> [Supplied information]
(* ===== verification/Chunker.v ===== *)
(** * Splitting streams into chunks (pkg/chunk/chunker.go)

    [ComputeReaderHash], [VerifyHash] and the [Chunker].  A callback that
    captures variables is a function with an accumulator that holds them. *)

From S2P Require Import Prelude Digest GoPath Json Manifest GoFs.
Local Open Scope go_scope.

Record Chunk := mkChunk { cHash : string; cData : bytes; cOffset : Z; cSize : Z }.

Record Chunker := { chunkSize : Z }.

Definition NewChunker (size : Z) : Chunker :=
  {| chunkSize := if (size <=? 0)%Z then DefaultChunkSize else size |}.

Section chunker.
Context {D : Digest}.

Definition ComputeReaderHash (r : reader) : res (string * Z) :=
  match readerBytes r with
  | Err e => Err (EWrap "failed to hash reader" e)
  | Ok b => Ok ("sha256:" +:+ hexEncode (sum256 b), blen b)
  end.

Definition VerifyHash (r : reader) (expectedHash : string) : res unit :=
  let? (actual, n) := ComputeReaderHash r in
  if bool_decide (actual = expectedHash) then Ok tt
  else Err (EText "hash mismatch").

(** What [io.ReadFull] returns beside the bytes. *)
Inductive readEnd := ReadNil | ReadEOF | ReadUnexpectedEOF | ReadErr (e : error).

(** [io.ReadFull(r, buf)] with [len(buf) = n]: the bytes, the end and the rest
    of the reader. *)
Definition ReadFull (n : nat) (r : reader) : bytes * readEnd * reader :=
  if bool_decide (n <= length r.1) then (take n r.1, ReadNil, (drop n r.1, r.2))
  else (r.1,
        match r.2 with
        | Some e => ReadErr e
        | None => if bool_decide (r.1 = []) then ReadEOF else ReadUnexpectedEOF
        end,
        ([], r.2)).

Section stream.
Context {X A : Type} (onChunk : A -> Chunk -> IO X (A * option error)).

(** The loop of [ChunkStream]; every round but the last consumes a byte of the
    reader, so the length of the data and one more is enough fuel. *)
Fixpoint chunkLoop (fuel : nat) (size : nat) (offset : Z) (r : reader) (acc : A)
    : IO X (A * option error) :=
  match fuel with
  | O => ioRet (acc, None)
  | S fuel' =>
      let '(b, err, r') := ReadFull size r in
      do (acc', cbErr) <-
        (if bool_decide (b = []) then ioRet (acc, None)
         else onChunk acc (mkChunk (ComputeHash b) b offset (blen b)));
      match cbErr with
      | Some e => ioRet (acc', Some e)
      | None =>
          let offset' := add64 offset (blen b) in
          match err with
          | ReadEOF | ReadUnexpectedEOF => ioRet (acc', None)
          | ReadErr e => ioRet (acc', Some (EWrap "error reading chunk" e))
          | ReadNil => chunkLoop fuel' size offset' r' acc'
          end
      end
  end.

Definition ChunkStream (c : Chunker) (r : reader) (acc : A) : IO X (A * option error) :=
  chunkLoop (S (length r.1)) (Z.to_nat (chunkSize c)) 0 r acc.

End stream.

Definition ChunkReader {X} (c : Chunker) (r : reader) : IO X (list Chunk * option error) :=
  ChunkStream (fun chunks ch => ioRet (chunks ++ [ch], None)) c r [].

Definition refOf (ch : Chunk) : ChunkRef := mkChunkRef (cHash ch) (cOffset ch) (cSize ch).

Definition ChunkFile {X} (c : Chunker) (filePath : string) : IO X (list Chunk * list ChunkRef) :=
  do f <- wrapErr "failed to open file" (Open filePath);
  do r <- readRest f;
  do ((chunks, refs), err) <-
    ChunkStream (fun '(chunks, refs) ch => ioRet ((chunks ++ [ch], refs ++ [refOf ch]), None))
      c r ([], []);
  do_ ignore (Close f);
  match err with
  | Some e => ioErr e
  | None => ioRet (chunks, refs)
  end.

End chunker.

(** * Properties *)

(** ** The reference: cut the data every [n] bytes *)

Fixpoint cutFuel (fuel n : nat) (d : bytes) : list bytes :=
  match fuel, d with
  | S fuel', _ :: _ => take n d :: cutFuel fuel' n (drop n d)
  | _, _ => []
  end.

Definition cut (n : nat) (d : bytes) : list bytes := cutFuel (length d) n d.

Lemma cutFuel_enough fuel fuel' n d :
  0 < n -> length d <= fuel -> length d <= fuel' -> cutFuel fuel n d = cutFuel fuel' n d.
Proof.
  intros Hn. revert fuel' d. induction fuel as [|fuel IH]; intros fuel' d H H'.
  { destruct d; [by destruct fuel'|simpl in *; lia]. }
  destruct d as [|b d]; [by destruct fuel'|]. destruct fuel' as [|fuel']; [simpl in *; lia|].
  cbn [cutFuel]. f_equal. apply IH; rewrite length_drop; simpl in *; lia.
Qed.

Lemma cut_nil n : cut n [] = [].
Proof. done. Qed.

Lemma cut_cons n d : 0 < n -> d <> [] -> cut n d = take n d :: cut n (drop n d).
Proof.
  intros Hn Hd. unfold cut at 1. destruct d as [|b d]; [done|]. cbn [length cutFuel].
  f_equal. apply cutFuel_enough; [done| |done]. rewrite length_drop. simpl. lia.
Qed.

(** Induction over the pieces. *)
Lemma cut_ind n (Hn : 0 < n) (P : bytes -> Prop) :
  P [] -> (forall d, d <> [] -> P (drop n d) -> P d) -> forall d, P d.
Proof.
  intros H0 H1 d. remember (length d) as m eqn:Em. revert d Em.
  induction m as [m IH] using lt_wf_ind. intros d Em.
  destruct d as [|b d]; [done|]. apply H1; [done|].
  eapply IH; [|reflexivity]. rewrite length_drop. subst. simpl. lia.
Qed.

Lemma cut_concat n d : 0 < n -> concat (cut n d) = d.
Proof.
  intros Hn. induction d as [|d Hd IH] using (cut_ind n Hn); [done|].
  rewrite cut_cons by done. simpl. rewrite IH. apply take_drop.
Qed.

Lemma cut_sizes n d : 0 < n -> Forall (fun b => b <> [] /\ length b <= n) (cut n d).
Proof.
  intros Hn. induction d as [|d Hd IH] using (cut_ind n Hn); [constructor|].
  rewrite cut_cons by done. constructor; [|done]. rewrite length_take. split; [|lia].
  destruct d; [done|]. by destruct n; [lia|].
Qed.

(** Piece [i] is the range of the file that starts at [i * n]. *)
Lemma cut_lookup n d i :
  0 < n -> i * n < length d -> cut n d !! i = Some (take n (drop (i * n) d)).
Proof.
  intros Hn. revert i. induction d as [|d Hd IH] using (cut_ind n Hn); intros i Hi; [simpl in *; lia|].
  rewrite cut_cons by done. destruct i as [|i]; [done|]. simpl.
  rewrite IH; [|rewrite length_drop; simpl in *; lia]. by rewrite drop_drop.
Qed.

Section properties.
Context {D : Digest}.

(** The chunk records of consecutive pieces. *)
Fixpoint chunksFrom (offset : Z) (bs : list bytes) : list Chunk :=
  match bs with
  | [] => []
  | b :: bs' => mkChunk (ComputeHash b) b offset (blen b) :: chunksFrom (offset + blen b) bs'
  end.

Definition cutStream (c : Chunker) (d : bytes) : list Chunk :=
  chunksFrom 0 (cut (Z.to_nat (chunkSize c)) d).

(** Run a callback over a list of chunks, stopping at its first error. *)
Fixpoint foldChunks {X A} (onChunk : A -> Chunk -> IO X (A * option error)) (acc : A)
    (l : list Chunk) : IO X (A * option error) :=
  match l with
  | [] => ioRet (acc, None)
  | ch :: l' =>
      do (acc', e) <- onChunk acc ch;
      match e with
      | Some e => ioRet (acc', Some e)
      | None => foldChunks onChunk acc' l'
      end
  end.

Lemma ReadFull_short n d :
  length d < n ->
  ReadFull n (d, None) = (d, if bool_decide (d = []) then ReadEOF else ReadUnexpectedEOF, ([], None)).
Proof. intros H. unfold ReadFull. simpl. by rewrite bool_decide_eq_false_2 by lia. Qed.

Lemma ReadFull_full n d : n <= length d -> ReadFull n (d, None) = (take n d, ReadNil, (drop n d, None)).
Proof. intros H. unfold ReadFull. simpl. by rewrite bool_decide_eq_true_2. Qed.

Lemma chunkLoop_fold {X A} (onChunk : A -> Chunk -> IO X (A * option error)) fuel n off d acc w :
  0 < n -> length d < fuel -> (0 <= off)%Z -> (off + blen d < 2 ^ 63)%Z ->
  chunkLoop onChunk fuel n off (d, None) acc w
  = foldChunks onChunk acc (chunksFrom off (cut n d)) w.
Proof.
  intros Hn. revert fuel off acc w.
  induction d as [|d Hd IH] using (cut_ind n Hn); intros fuel off acc w Hf H0 Ho.
  - destruct fuel as [|fuel]; [simpl in *; lia|]. simpl.
    rewrite ReadFull_short by (simpl; lia). done.
  - destruct fuel as [|fuel]; [lia|].
    rewrite cut_cons by done. cbn [chunkLoop chunksFrom foldChunks].
    assert (take n d <> []) as Htk.
    { destruct d; [done|]. by destruct n; [lia|]. }
    destruct (decide (n <= length d)) as [Hle|Hle].
    + rewrite ReadFull_full by done.
      rewrite bool_decide_eq_false_2 by done.
      unfold ioBind. destruct (onChunk acc _ w) as [[[acc' [e|]]|e] w']; try done.
      assert (blen (take n d) = Z.of_nat n) as Hb by (unfold blen; rewrite length_take; lia).
      assert (blen (drop n d) = (blen d - Z.of_nat n)%Z) as Hb'
        by (unfold blen; rewrite length_drop; lia).
      unfold add64. rewrite wrap64_id by (unfold int64_range; unfold blen in *; lia).
      rewrite IH; [done|rewrite length_drop; lia|lia|lia].
    + rewrite ReadFull_short by lia. rewrite !bool_decide_eq_false_2 by done.
      rewrite take_ge by lia. rewrite drop_ge by lia. rewrite cut_nil. done.
Qed.

Lemma ChunkStream_fold {X A} (onChunk : A -> Chunk -> IO X (A * option error)) c d acc w :
  (0 < chunkSize c)%Z -> (blen d < 2 ^ 63)%Z ->
  ChunkStream onChunk c (d, None) acc w = foldChunks onChunk acc (cutStream c d) w.
Proof. intros Hc Hd. unfold ChunkStream. apply chunkLoop_fold; simpl; lia. Qed.

Lemma chunksFrom_lookup off bs i :
  chunksFrom off bs !! i
  = (fun b => mkChunk (ComputeHash b) b (off + sumZ (map blen (take i bs))) (blen b)) <$> bs !! i.
Proof.
  revert off i. induction bs as [|b bs IH]; intros off [|i]; simpl; [done|done| |].
  - by rewrite Z.add_0_r.
  - rewrite IH. destruct (bs !! i); simpl; [|done]. do 2 f_equal. lia.
Qed.

Lemma chunksFrom_data off bs : map cData (chunksFrom off bs) = bs.
Proof. revert off. induction bs as [|b bs IH]; intros off; simpl; [done|]. by rewrite IH. Qed.

Lemma chunksFrom_sizes off bs : map cSize (chunksFrom off bs) = map blen bs.
Proof. revert off. induction bs as [|b bs IH]; intros off; simpl; [done|]. by rewrite IH. Qed.

Lemma blen_concat bs : blen (concat bs) = sumZ (map blen bs).
Proof. induction bs as [|b bs IH]; simpl; [done|]. by rewrite blen_app, IH. Qed.

(** Every piece but the last is full. *)
Lemma cut_piece n d i b :
  0 < n -> cut n d !! i = Some b ->
  i * n < length d /\ b = take n (drop (i * n) d)
  /\ sumZ (map blen (take i (cut n d))) = Z.of_nat (i * n).
Proof.
  intros Hn. revert i. induction d as [|d Hd IH] using (cut_ind n Hn); intros i Hi.
  { by rewrite cut_nil, lookup_nil in Hi. }
  rewrite cut_cons in Hi by done. rewrite cut_cons by done.
  destruct i as [|i]; simpl in Hi |- *.
  - injection Hi as <-. destruct d; [done|]. simpl. split; [lia|]. split; [done|]. lia.
  - apply IH in Hi as (H1 & -> & H3). rewrite length_drop in H1. rewrite drop_drop.
    split; [lia|]. split; [done|].
    simpl in H3 |- *. rewrite H3. unfold blen. rewrite length_take. lia.
Qed.

Lemma cutStream_piece c d i ch :
  (0 < chunkSize c)%Z -> cutStream c d !! i = Some ch ->
  cHash ch = ComputeHash (cData ch) /\ cSize ch = blen (cData ch)
  /\ cOffset ch = (Z.of_nat i * chunkSize c)%Z
  /\ cData ch = take (Z.to_nat (chunkSize c)) (drop (i * Z.to_nat (chunkSize c)) d).
Proof.
  intros Hc. unfold cutStream. rewrite chunksFrom_lookup.
  destruct (cut _ d !! i) as [b|] eqn:E; simpl; [|done]. intros [= <-]. simpl.
  apply cut_piece in E as (_ & -> & ->); [|lia].
  split; [done|]. split; [done|]. split; [|done]. lia.
Qed.

(** The references of the pieces are what [Validate] asks of a file. *)
Lemma cutStream_refs c d :
  (0 < chunkSize c)%Z -> (blen d < 2 ^ 63)%Z ->
  Forall chunkNamed (map refOf (cutStream c d))
  /\ alignedFrom 0 (map refOf (cutStream c d))
  /\ sumZ (map Size (map refOf (cutStream c d))) = blen d.
Proof.
  intros Hc Hd.
  assert (map Size (map refOf (cutStream c d)) = map blen (cut (Z.to_nat (chunkSize c)) d)) as Hs
    by (rewrite map_map; apply chunksFrom_sizes).
  split; [|split].
  - apply Forall_lookup_2. intros i r Hr. apply list_lookup_fmap_Some in Hr as (ch & -> & Hi).
    destruct (cutStream_piece c d i ch Hc Hi) as (Hh & Hz & _).
    unfold chunkNamed. simpl. rewrite Hh, Hz.
    split; [apply hasPrefix_app|]. split; [apply ComputeHash_length|]. unfold blen. lia.
  - intros i r Hr. apply list_lookup_fmap_Some in Hr as (ch & -> & Hi). rewrite Hs. simpl.
    unfold cutStream in Hi. rewrite chunksFrom_lookup in Hi.
    destruct (cut _ d !! i) as [b|] eqn:E; simpl in Hi; [|done]. injection Hi as <-. simpl.
    apply cut_piece in E as (Hlt & _ & Hsum); [|lia]. rewrite firstn_map, Hsum. simpl.
    rewrite wrap64_id; [done|]. unfold int64_range, blen in *. lia.
  - rewrite Hs, <- blen_concat, cut_concat by lia. done.
Qed.

(** [ChunkStream] on a stream that ends without error hands the callback
    exactly the consecutive pieces of [chunkSize] bytes (the last may be
    shorter), each with its hash, offset and size, in order and until the
    callback fails. *)
Theorem ChunkStream_pieces {X A} (onChunk : A -> Chunk -> IO X (A * option error)) c d acc w
    (Hc : (0 < chunkSize c)%Z) (Hd : (blen d < 2 ^ 63)%Z) :
  ChunkStream onChunk c (d, None) acc w = foldChunks onChunk acc (cutStream c d) w
  /\ concat (map cData (cutStream c d)) = d
  /\ forall i ch, cutStream c d !! i = Some ch ->
       cHash ch = ComputeHash (cData ch) /\ cSize ch = blen (cData ch)
       /\ cOffset ch = (Z.of_nat i * chunkSize c)%Z
       /\ cData ch = take (Z.to_nat (chunkSize c)) (drop (i * Z.to_nat (chunkSize c)) d).
Proof.
  split; [by apply ChunkStream_fold|]. split.
  - unfold cutStream. rewrite chunksFrom_data. apply cut_concat. lia.
  - intros i ch. by apply cutStream_piece.
Qed.

Lemma foldChunks_collect {X} (l acc : list Chunk) (w : world X) :
  foldChunks (fun chunks ch => ioRet (chunks ++ [ch], None)) acc l w = (Ok (acc ++ l, None), w).
Proof.
  revert acc. induction l as [|ch l IH]; intros acc; simpl; [by rewrite app_nil_r|].
  unfold ioBind, ioRet at 1. rewrite IH. by rewrite <- app_assoc.
Qed.

End properties.

(** A chunker of three-byte pieces on five bytes, with the digest of the program. *)
Lemma ChunkStream_pieces_witness :
  let c := NewChunker 3 in
  let d := toBytes "hello" in
  map cData (cutStream c d) = [toBytes "hel"; toBytes "lo"]
  /\ concat (map cData (cutStream c d)) = d.
Proof.
  split; [reflexivity|].
  apply (ChunkStream_pieces (X:=unit) (A:=unit) (fun a _ => ioRet (a, None)) (NewChunker 3)
    (toBytes "hello") tt (World (Disk ∅ ∅ ext4) [] [] 0 tt)).
  - reflexivity.
  - reflexivity.
Defined.
(* ===== verification/ChunkStore.v ===== *)
(** * The content-addressed chunk store (pkg/cache/cache.go)

    Every operation of [ChunkStore] on the disk.  [onCommit] is the hook of
    [SetOnCommit], a function in the same effects.  The operations of one hash
    are serialised by [LockHash] in the program; here an operation runs alone. *)

From S2P Require Import Prelude Digest GoPath Json Manifest GoFs Chunker.
Local Open Scope go_scope.

Record ChunkStore (X : Type) := {
  rootDir : string;
  chunksDir : string;
  tmpDir : string;
  partialDir : string;
  mfstDir : string;
  onCommit : option (string -> Z -> IO X unit)
}.
Arguments rootDir {X}.
Arguments chunksDir {X}.
Arguments tmpDir {X}.
Arguments partialDir {X}.
Arguments mfstDir {X}.
Arguments onCommit {X}.

Definition parseHash (hash : string) : res string :=
  if negb (hasPrefix "sha256:" hash) then Err (ESentinel ErrInvalidHashName)
  else
    let hexPart := trimPrefix hash "sha256:" in
    if negb (bool_decide (String.length hexPart = 64)) then Err (ESentinel ErrInvalidHashName)
    else Ok hexPart.

Section store.
Context {D : Digest} {SS : SortSlice} {MC : ManifestCodec} {X : Type}.
Implicit Types c : ChunkStore X.

(** The paths of a store at a root. *)
Definition storeAt (root : string) : ChunkStore X :=
  {| rootDir := root;
     chunksDir := Join [root; "chunks"; "sha256"];
     tmpDir := Join [root; "tmp"];
     partialDir := Join [root; "tmp"; "partial"];
     mfstDir := Join [root; "manifests"];
     onCommit := None |}.

Fixpoint mkdirs (dirs : list string) : IO X unit :=
  match dirs with
  | [] => ioRet tt
  | dir :: ds => do_ wrapErr "failed to create cache directory" (MkdirAll dir); mkdirs ds
  end.

Definition NewChunkStore (root : string) : IO X (ChunkStore X) :=
  let c := storeAt (if bool_decide (root = "") then "/var/lib/spider" else root) in
  do_ mkdirs [chunksDir c; tmpDir c; partialDir c; mfstDir c];
  ioRet c.

Definition SetOnCommit c (fn : string -> Z -> IO X unit) : ChunkStore X :=
  {| rootDir := rootDir c; chunksDir := chunksDir c; tmpDir := tmpDir c;
     partialDir := partialDir c; mfstDir := mfstDir c; onCommit := Some fn |}.

Definition chunkPath c (hash : string) : res string :=
  let? hexPart := parseHash hash in
  let shard := strTake 2 hexPart in
  Ok (Join [chunksDir c; shard; hexPart]).

Definition partialPath c (hash : string) : res string :=
  let? hexPart := parseHash hash in
  Ok (Join [partialDir c; hexPart]).

(** A function that returns a value without an error. *)
Definition HasChunk c (hash : string) : IO X bool :=
  match chunkPath c hash with
  | Err _ => ioRet false
  | Ok p =>
      do info <- attempt (Stat p);
      ioRet match info with Ok fi => negb (fiDir fi) | Err _ => false end
  end.

Definition CommittedChunkSize c (hash : string) : IO X (option Z) :=
  match chunkPath c hash with
  | Err _ => ioRet None
  | Ok p =>
      do info <- attempt (Stat p);
      ioRet match info with
            | Ok fi => if fiDir fi then None else Some (fiSize fi)
            | Err _ => None
            end
  end.

Definition HasValidCommittedChunk c (hash : string) (expectedSize : Z) : IO X bool :=
  do has <- HasChunk c hash;
  if negb has then ioRet false
  else if (expectedSize <=? 0)%Z then ioRet true
  else do sz <- CommittedChunkSize c hash;
       ioRet match sz with Some z => (z =? expectedSize)%Z | None => false end.

(** [os.IsNotExist(err)] turned into [ErrChunkNotFound]. *)
Definition notFound {A} (m : IO X A) : IO X A :=
  do r <- attempt m;
  match r with
  | Ok a => ioRet a
  | Err e => if isNotExist e then ioErr (ESentinel ErrChunkNotFound) else ioErr e
  end.
Lemma Materialize_succeeds_witness :
  exists w', Materialize (fun _ => None) DefaultOptions oneFile demoStore "/out" abcWorld = (Ok tt, w').
Proof.
  destruct (Materialize_succeeds "/s" demoStore DefaultOptions oneFile "/out" abcWorld) as (w' & H & _).
  - by apply storeAt_layout.
  - vm_compute. reflexivity.
  - done.
  - exact oneFile_ready.
  - exists w'. exact H.
Defined.

Lemma Materialize_exact_witness :
  exists w' data, Materialize (fun _ => None) DefaultOptions oneFile demoStore "/out" abcWorld = (Ok tt, w')
    /\ contentAt (wdisk w') ["out"; "dir"; "a.txt"] = Some data.
Proof.
  assert ((Materialize (fun _ => None) DefaultOptions oneFile demoStore "/out" abcWorld).1 = Ok tt) as Hrun
    by (vm_compute; reflexivity).
  destruct (Materialize_exact (fun _ => None) DefaultOptions oneFile demoStore "/out" abcWorld _
    ltac:(done) (NoDup_singleton _) (vacant_noFiles _ _ abcWorld_vacant) (io_result _ _ _ Hrun))
    as [H _].
  destruct (H (mkFileEntry "dir/a.txt" 3 "0600" (Slice [mkChunkRef abcHash 0 3]))) as (data & Hd & _).
  - by constructor.
  - eexists _, data. split; [exact (io_result _ _ _ Hrun)|exact Hd].
Defined.

(** ** Hard links share the inode of the cache *)

Definition linkOptions (overwrite : bool) : Options := mkOptions StrategyHardLink overwrite true.

Definition linkedWorld : world unit :=
  (Materialize (fun _ => None) (linkOptions true) oneFile demoStore "/out" abcWorld).2.

Section relink.
Context {D : Digest} {SS : SortSlice} {X : Type} (root : string) (c : ChunkStore X) (HL : storeLayout root c).
Context (x : string) (Hx : hexName x) (ref : ChunkRef) (Href : Hash ref = "sha256:" +:+ x).
Implicit Types w : world X.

> [Task item] From the opening line of the data above through the line holding "match readerBytes r with", give every line again exactly as it stands.

> [Task answer]
(* ===== verification/Chunker.v ===== *)
(** * Splitting streams into chunks (pkg/chunk/chunker.go)

    [ComputeReaderHash], [VerifyHash] and the [Chunker].  A callback that
    captures variables is a function with an accumulator that holds them. *)

From S2P Require Import Prelude Digest GoPath Json Manifest GoFs.
Local Open Scope go_scope.

Record Chunk := mkChunk { cHash : string; cData : bytes; cOffset : Z; cSize : Z }.

Record Chunker := { chunkSize : Z }.

Definition NewChunker (size : Z) : Chunker :=
  {| chunkSize := if (size <=? 0)%Z then DefaultChunkSize else size |}.

Section chunker.
Context {D : Digest}.

Definition ComputeReaderHash (r : reader) : res (string * Z) :=
  match readerBytes r with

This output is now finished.